State park in Nevada, United States

Cave Lake State Park is a public recreation area occupying more than 4000 acre in the Schell Creek Range, adjacent to Humboldt National Forest, in White Pine County, Nevada. The state park is located at an elevation of 7300 ft 5 mi southeast of Ely and is accessed via U.S. Route 50 and Success Summit Road. It features a 32 acre reservoir for fishing and flat-wake boating.

==History==
The Cave Creek Dam which created Cave Lake was constructed in 1932. The facility was purchased by the Nevada Department of Wildlife in 1971 for $10. Two years later it was transferred to Nevada State Parks. The park saw an increase in size of 2980 acres with the completion of a land transfer from the U.S. Forest Service in 2015.

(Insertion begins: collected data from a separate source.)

(* ===== verification/DataBuffer.v ===== *)
(** The ring of audio buffers between the network task and the player task
    (src/ESP32/main/data_buffer.c): its state, its operations one loop
    iteration at a time, the whole calls, and the FIFO refinement. *)

From S2P Require Import Prelude ByteSource.

(** * The code *)

Definition NUMBER_OF_BUFFER : Z := 5.
Definition LENGTH_OF_BUFFER : Z := 5120.

Inductive data_buffer_state_e := B_PREPARED | B_UNPREPARED.

#[export] Instance data_buffer_state_e_dec : EqDecision data_buffer_state_e.
Proof. solve_decision. Defined.

Record data_buffer_s := mkSlot {
  buffer : list Z;
  used : Z;
  data_buffer_state : data_buffer_state_e }.

(** The file's static variables. *)
Record state := mkState {
  data_buffer : list data_buffer_s;
  current_write_buffer : Z;
  current_read_buffer : Z;
  buffer_used : Z }.

(** Static storage is zero: the state of every buffer is the enumerator of
    value 0, which is [B_PREPARED]. *)
Definition static_state : state :=
  mkState (replicate (Z.to_nat NUMBER_OF_BUFFER)
             (mkSlot (replicate (Z.to_nat LENGTH_OF_BUFFER) 0) 0 B_PREPARED)) 0 0 0.

Definition init_data_buffer (st : state) : state :=
  mkState ((fun s => mkSlot (buffer s) 0 B_UNPREPARED) <$> data_buffer st)
    (current_write_buffer st) (current_read_buffer st) (buffer_used st).

(** [&data_buffer[i]] read and written. *)
Definition get_slot (st : state) (i : Z) : res data_buffer_s :=
  of_option OutOfBounds (if 0 <=? i then data_buffer st !! Z.to_nat i else None).
Definition set_slot (st : state) (i : Z) (s : data_buffer_s) : state :=
  mkState (<[Z.to_nat i := s]> (data_buffer st))
    (current_write_buffer st) (current_read_buffer st) (buffer_used st).

(** [current = &data_buffer[i]; current->used = 0;] *)
Definition reset_used (s : data_buffer_s) : data_buffer_s :=
  mkSlot (buffer s) 0 (data_buffer_state s).
Definition clear_used (st : state) (i : Z) : res state :=
  current ← get_slot st i; Ret (set_slot st i (reset_used current)).

(** What one iteration of a loop of the file does: it finds the buffer in the
    wrong state and spins, it leaves the function, or it goes round. *)
Inductive wprogress :=
  | WSpin
  | WDone (st : state)
  | WMore (st : state) (data : list Z) (size : Z).

Definition buffer_write_iter (st : state) (data : list Z) (size : Z) : res wprogress :=
  if size <=? 0 then Ret (WDone st) else
  current ← get_slot st (current_write_buffer st);
  if decide (data_buffer_state current = B_PREPARED) then Ret WSpin else
  if size <? LENGTH_OF_BUFFER - used current then
    chunk ← memcpy_from data 0 size;
    b ← memcpy_to (buffer current) (used current) chunk;
    Ret (WDone (set_slot st (current_write_buffer st)
                  (mkSlot b (used current + size) (data_buffer_state current))))
  else
    let remain := LENGTH_OF_BUFFER - used current in
    chunk ← memcpy_from data 0 remain;
    b ← memcpy_to (buffer current) (used current) chunk;
    let st1 := set_slot st (current_write_buffer st) (mkSlot b 0 B_PREPARED) in
    let w := Z.rem (current_write_buffer st + 1) NUMBER_OF_BUFFER in
    st2 ← clear_used st1 w;
    Ret (WMore (mkState (data_buffer st2) w (current_read_buffer st2) (buffer_used st2 + 1))
           (drop (Z.to_nat remain) data) (size - remain)).

(** The reader's iteration also yields the bytes it stored through [data]. *)
Inductive rprogress :=
  | RSpin
  | RDone (st : state) (out : list Z) (ret : Z)
  | RMore (st : state) (out : list Z) (size data_read : Z).

Definition buffer_read_iter (st : state) (size data_read : Z) : res rprogress :=
  if size <=? 0 then Ret (RDone st [] 0) else
  current ← get_slot st (current_read_buffer st);
  if decide (data_buffer_state current = B_UNPREPARED) then Ret RSpin else
  if size <? LENGTH_OF_BUFFER - used current then
    chunk ← memcpy_from (buffer current) (used current) size;
    Ret (RDone (set_slot st (current_read_buffer st)
                  (mkSlot (buffer current) (used current + size) (data_buffer_state current)))
           chunk (data_read + size))
  else
    let remain := LENGTH_OF_BUFFER - used current in
    chunk ← memcpy_from (buffer current) (used current) remain;
    let st1 := set_slot st (current_read_buffer st) (mkSlot (buffer current) 0 B_UNPREPARED) in
    let r := Z.rem (current_read_buffer st + 1) NUMBER_OF_BUFFER in
    st2 ← clear_used st1 r;
    Ret (RMore (mkState (data_buffer st2) (current_write_buffer st2) r (buffer_used st2 - 1))
           chunk (size - remain) (data_read + remain)).

(** A whole call made while the other task does not run: it finishes, or it
    ends spinning in the state reached. *)
Inductive wresult :=
  | Written (st : state)
  | WBlocked (st : state) (data : list Z) (size : Z).

Fixpoint buffer_write_loop (fuel : nat) (st : state) (data : list Z) (size : Z) : res wresult :=
  match fuel with
  | O => Fault OutOfFuel
  | S fuel =>
      p ← buffer_write_iter st data size;
      match p with
      | WSpin => Ret (WBlocked st data size)
      | WDone st' => Ret (Written st')
      | WMore st' data' size' => buffer_write_loop fuel st' data' size'
      end
  end.

(** Every round but the last stores at least one byte. *)
Definition buffer_write_data (st : state) (data : list Z) (size : Z) : res wresult :=
  buffer_write_loop (S (Z.to_nat size)) st data size.

Inductive rresult :=
  | ReadBack (st : state) (out : list Z) (ret : Z)
  | RBlocked (st : state) (out : list Z) (size data_read : Z).

Fixpoint buffer_read_loop (fuel : nat) (st : state) (out : list Z) (size data_read : Z)
    : res rresult :=
  match fuel with
  | O => Fault OutOfFuel
  | S fuel =>
      p ← buffer_read_iter st size data_read;
      match p with
      | RSpin => Ret (RBlocked st out size data_read)
      | RDone st' chunk ret => Ret (ReadBack st' (out ++ chunk) ret)
      | RMore st' chunk size' data_read' =>
          buffer_read_loop fuel st' (out ++ chunk) size' data_read'
      end
  end.

Definition buffer_read_data (st : state) (size : Z) : res rresult :=
  buffer_read_loop (S (Z.to_nat size)) st [] size 0.

Definition getBufferPercent (st : state) : Z :=
  Z.quot (buffer_used st * 100) NUMBER_OF_BUFFER.

(** * Well-formed states

    Positions are counted round the ring from the reader: buffers [0 .. k-1]
    are full and await the reader, buffer [k] is being filled, the others are
    empty, where [k] is [buffer_used]. *)

Definition dummy_slot : data_buffer_s := mkSlot [] 0 B_UNPREPARED.

Definition ring_ix (st : state) (i : Z) : Z :=
  (current_read_buffer st + i) mod NUMBER_OF_BUFFER.

Definition slot_of (st : state) (i : Z) : data_buffer_s :=
  default dummy_slot (data_buffer st !! Z.to_nat (ring_ix st i)).

Record slot_ok (k i : Z) (s : data_buffer_s) : Prop := {
  slot_ok_len : zlen (buffer s) = LENGTH_OF_BUFFER;
  slot_ok_used : 0 <= used s < LENGTH_OF_BUFFER;
  slot_ok_state : data_buffer_state s = if i <? k then B_PREPARED else B_UNPREPARED;
  slot_ok_idle : i <> 0 -> i <> k -> used s = 0 }.

Record wf (st : state) : Prop := {
  wf_len : length (data_buffer st) = Z.to_nat NUMBER_OF_BUFFER;
  wf_rd : 0 <= current_read_buffer st < NUMBER_OF_BUFFER;
  wf_k : 0 <= buffer_used st <= NUMBER_OF_BUFFER;
  wf_wr : current_write_buffer st = ring_ix st (buffer_used st);
  wf_slot : forall i, 0 <= i < NUMBER_OF_BUFFER -> slot_ok (buffer_used st) i (slot_of st i) }.
Definition wr_ok rb (pc : wpc) : Prop :=
  match pc with
  | WIdle => True
  | WFirst data r n =>
      0 <= n /\ avail rb + n <= 2 ^ k /\ r = regions_at k rb (writeIndex rb) n /\
      n * elementSizeBytes rb <= zlen data
  | WSecond data r n =>
      0 <= n /\ avail rb + n <= 2 ^ k /\ r = regions_at k rb (writeIndex rb) n /\
      0 < sizePtr2 r /\ sizePtr2 r * elementSizeBytes rb <= zlen data
  | WAdvance n => 0 <= n /\ avail rb + n <= 2 ^ k
  end.

Definition rd_ok rb (pc : rpc) : Prop :=
  match pc with
  | RIdle => True
  | RFirst r n => 0 <= n <= avail rb /\ r = regions_at k rb (readIndex rb) n
  | RSecond got r n =>
      0 <= n <= avail rb /\ r = regions_at k rb (readIndex rb) n /\
      0 < sizePtr2 r /\ got = elems rb (readIndex rb) (sizePtr1 r)
  | RAdvance got n => 0 <= n <= avail rb /\ got = elems rb (readIndex rb) n
  end.

Record sys := mkSys {
  ring : PaUtilRingBuffer;
  wr : wpc;
  rd : rpc;
  accepted : list Z;    (* the bytes the write calls took, in order *)
  delivered : list Z    (* the bytes the read calls returned, in order *) }.

(** The tasks move in any order; a write offers at least the bytes it names. *)
Inductive sys_step : sys -> sys -> Prop :=
  | step_write_call rb rpc0 acc del data n :
      0 <= n -> n * elementSizeBytes rb <= zlen data ->
      sys_step (mkSys rb WIdle rpc0 acc del)
        (mkSys rb (write_entry rb data n) rpc0
           (acc ++ inflight rb (write_entry rb data n)) del)
  | step_write rb rb' w w' ret rpc0 acc del :
      write_step rb w = Ret (rb', w', ret) ->
      sys_step (mkSys rb w rpc0 acc del) (mkSys rb' w' rpc0 acc del)
  | step_read_call rb w acc del n :
      0 <= n ->
      sys_step (mkSys rb w RIdle acc del) (mkSys rb w (read_entry rb n) acc del)
  | step_read rb rb' w r r' ret acc del :
      read_step rb r = Ret (rb', r', ret) ->
      sys_step (mkSys rb w r acc del)
        (mkSys rb' w r' acc (del ++ from_option fst [] ret)).
Definition i2s_destroy_dma_queue (n : Z) (dma : option i2s_dma_t) : M Z :=
  o ← get_obj_ptr n;
  match o with
  | None => mret ESP_FAIL
  | Some o =>
      match dma with
      | None => mret ESP_FAIL
      | Some d =>
          for_each (seqZ 0 (dma_buf_count o)) (fun i =>
            free_entry (desc d) (descs d) i;; free_entry (buf d) (bufs d) i);;
          free_if (buf d);;
          free_if (desc d);;
          vQueueDelete (queue d);;
          vQueueDelete (mux d);;
          free_block (d_self d);;
          mret ESP_OK
      end
  end.

(** [n] allocations, until one fails; the entries behind it are [rest]. *)
Fixpoint alloc_array (n : nat) (rest : cell) : M (list cell * bool) :=
  match n with
  | O => mret ([], true)
  | S n =>
      b ← malloc;
      match b with
      | None => mret (Null :: replicate n rest, false)
      | Some b => r ← alloc_array n rest; mret (Ptr b :: r.1, r.2)
      end
  end.

Definition make_desc (count len i : Z) : lldesc_t :=
  mkLl 1 1 0 len len i 0 (if i <? count - 1 then i + 1 else 0).

(** The buffers are zeroed; the array of buffer pointers is zeroed before it is
    filled, that of the descriptors is not. *)
Definition i2s_create_dma_queue (n dma_buf_count dma_buf_len : Z) : M (option i2s_dma_t) :=
  o ← get_obj n;
  let sample_size := bytes_per_sample o * channel_num o in
  self ← malloc;
  match self with
  | None => mret None
  | Some self =>
  b ← malloc;
  match b with
  | None => mret None
  | Some b =>
  r ← alloc_array (Z.to_nat dma_buf_count) Null;
  let '(bs, ok) := r in
  let part ds ps := mkDma self (Ptr b) bs [] 0 0 None None None ds ps [] in
  if negb ok then i2s_destroy_dma_queue n (Some (part Null []));; mret None else
  d ← malloc;
  match d with
  | None => i2s_destroy_dma_queue n (Some (part Null []));; mret None
  | Some d =>
  r ← alloc_array (Z.to_nat dma_buf_count) Uninit;
  let '(ds, ok) := r in
  if negb ok then i2s_destroy_dma_queue n (Some (part (Ptr d) ds));; mret None else
  let len := dma_buf_len * sample_size in
  q ← xQueueCreate (dma_buf_count - 1);
  m ← xSemaphoreCreateMutex;
  mret (Some (mkDma self (Ptr b) bs (replicate (Z.to_nat dma_buf_count) (replicate (Z.to_nat len) 0))
                len 0 None m q (Ptr d) ds (make_desc dma_buf_count len <$> seqZ 0 dma_buf_count)))
  end end end.

(** The value of a pointer as a DMA address. *)
Definition desc_addr (d : i2s_dma_t) : M Z :=
  c ← need OutOfBounds (head (descs d));
  match c with Ptr b => mret b | Null => mret 0 | Uninit => throw UninitRead end.

(** ** Removal *)

Definition i2s_driver_uninstall (n : Z) : M Z :=
  if negb (n <? I2S_NUM_MAX) then mret ESP_ERR_INVALID_ARG else
  o ← get_obj_ptr n;
  match o with
  | None => mret ESP_OK
  | Some _ =>
      i2s_stop n;;
      do_call (esp_intr_free n);;
      o ← get_obj n;
      when (match tx o with Some _ => has (mode o) I2S_MODE_TX | None => false end)
        (i2s_destroy_dma_queue n (tx o);; put_obj n (with_tx o None));;
      o ← get_obj n;
      when (match rx o with Some _ => has (mode o) I2S_MODE_RX | None => false end)
        (i2s_destroy_dma_queue n (rx o);; put_obj n (with_rx o None));;
      o ← get_obj n;
      match i2s_queue o with
      | NoQueue => mret tt
      | CallersVariable => throw BadFree
      | EventQueue b _ => free_block b;; put_obj n (with_queue o NoQueue)
      end;;
      o ← get_obj n;
      free_block (o_self o);;
      put_obj_ptr n None;;
      (if n =? I2S_NUM_0 then do_call (periph_module_disable 0)
       else when (n =? I2S_NUM_1) (do_call (periph_module_disable 1)));;
      mret ESP_OK
  end.

(** ** Clocks *)

(** Take and give the mutex of a queue of the object. *)
Definition take_mux (d : i2s_dma_t) : res i2s_dma_t :=
  match mux d with
  | None => Fault AssertFailed
  | Some (_, false) => Fault Deadlock
  | Some (_, true) => Ret (dma_mux d false)
  end.
Definition give_mux (d : i2s_dma_t) : res i2s_dma_t :=
  match mux d with None => Fault AssertFailed | Some _ => Ret (dma_mux d true) end.

Definition lift {A} (m : res A) : M A := match m with Ret a => mret a | Fault e => throw e end.

(** [if ((mode & I2S_MODE_TX) && tx) f (tx)], and the same of [rx]. *)
Definition on_queues (n : Z) (f : i2s_dma_t -> res i2s_dma_t) : M unit :=
  o ← get_obj n;
  match tx o with
  | Some d => when (has (mode o) I2S_MODE_TX) (d ← lift (f d); put_obj n (with_tx o (Some d)))
  | None => mret tt
  end;;
  o ← get_obj n;
  match rx o with
  | Some d => when (has (mode o) I2S_MODE_RX) (d ← lift (f d); put_obj n (with_rx o (Some d)))
  | None => mret tt
  end.

(** [f += k] on a bit field. *)
Definition add_reg (n : Z) (f : field) (k : Z) : M unit := v ← read_reg n f; write_reg n f (v + k).

Definition set_channels (n ch : Z) : M unit :=
  o ← get_obj n;
  when (negb (channel_num o =? ch))
    (put_obj n (with_format o (dma_buf_len o) (if ch =? 2 then 2 else 1) (bytes_per_sample o) (bits_per_sample o));;
     add_reg n fifo_conf_tx_fifo_mod (if ch =? 2 then -1 else 1);;
     add_reg n fifo_conf_rx_fifo_mod (if ch =? 2 then -1 else 1);;
     write_reg n conf_chan_tx_chan_mod (if ch =? 2 then 0 else 1);;
     write_reg n conf_chan_rx_chan_mod (if ch =? 2 then 0 else 1)).

(** The new queue of one direction; [false] when it could not be created. *)
Definition recreate_tx (n : Z) : M bool :=
  o ← get_obj n;
  if negb (has (mode o) I2S_MODE_TX) then mret true else
  let save_tx := tx o in
  d ← i2s_create_dma_queue n (dma_buf_count o) (dma_buf_len o);
  put_obj n (with_tx o d);;
  match d with
  | None => i2s_driver_uninstall n;; mret false
  | Some d =>
      a ← desc_addr d; write_reg n out_link_addr a;;
      when (match save_tx with Some _ => true | None => false end)
        (i2s_destroy_dma_queue n save_tx;; mret tt);;
      mret true
  end.

Definition recreate_rx (n : Z) : M bool :=
  o ← get_obj n;
  if negb (has (mode o) I2S_MODE_RX) then mret true else
  let save_rx := rx o in
  d ← i2s_create_dma_queue n (dma_buf_count o) (dma_buf_len o);
  put_obj n (with_rx o d);;
  match d with
  | None => i2s_driver_uninstall n;; mret false
  | Some d =>
      write_reg n rx_eof_num ((dma_buf_len o * channel_num o * bytes_per_sample o) / 4);;
      a ← desc_addr d; write_reg n in_link_addr a;;
      when (match save_rx with Some _ => true | None => false end)
        (i2s_destroy_dma_queue n save_rx;; mret tt);;
      mret true
  end.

==Activities and amenities==
The park is popular for brown and rainbow trout fishing, ice fishing, crawdadding, camping, and picnicking. Hiking is offered on four developed trails, three to five miles in length. For overnight stays, the park offers a yurt and two designated campgrounds, Elk Flat and Lake View, with modern facilities. Winter activities include ice fishing, ice skating, cross-country skiing, and snowmobiling. The park hosts events as part of Ely's annual Fire and Ice Festival held in January, sufficient ice and snow permitting. The event, which began in 2003, features an ice and snow sculpture contest, and concludes with a fireworks show.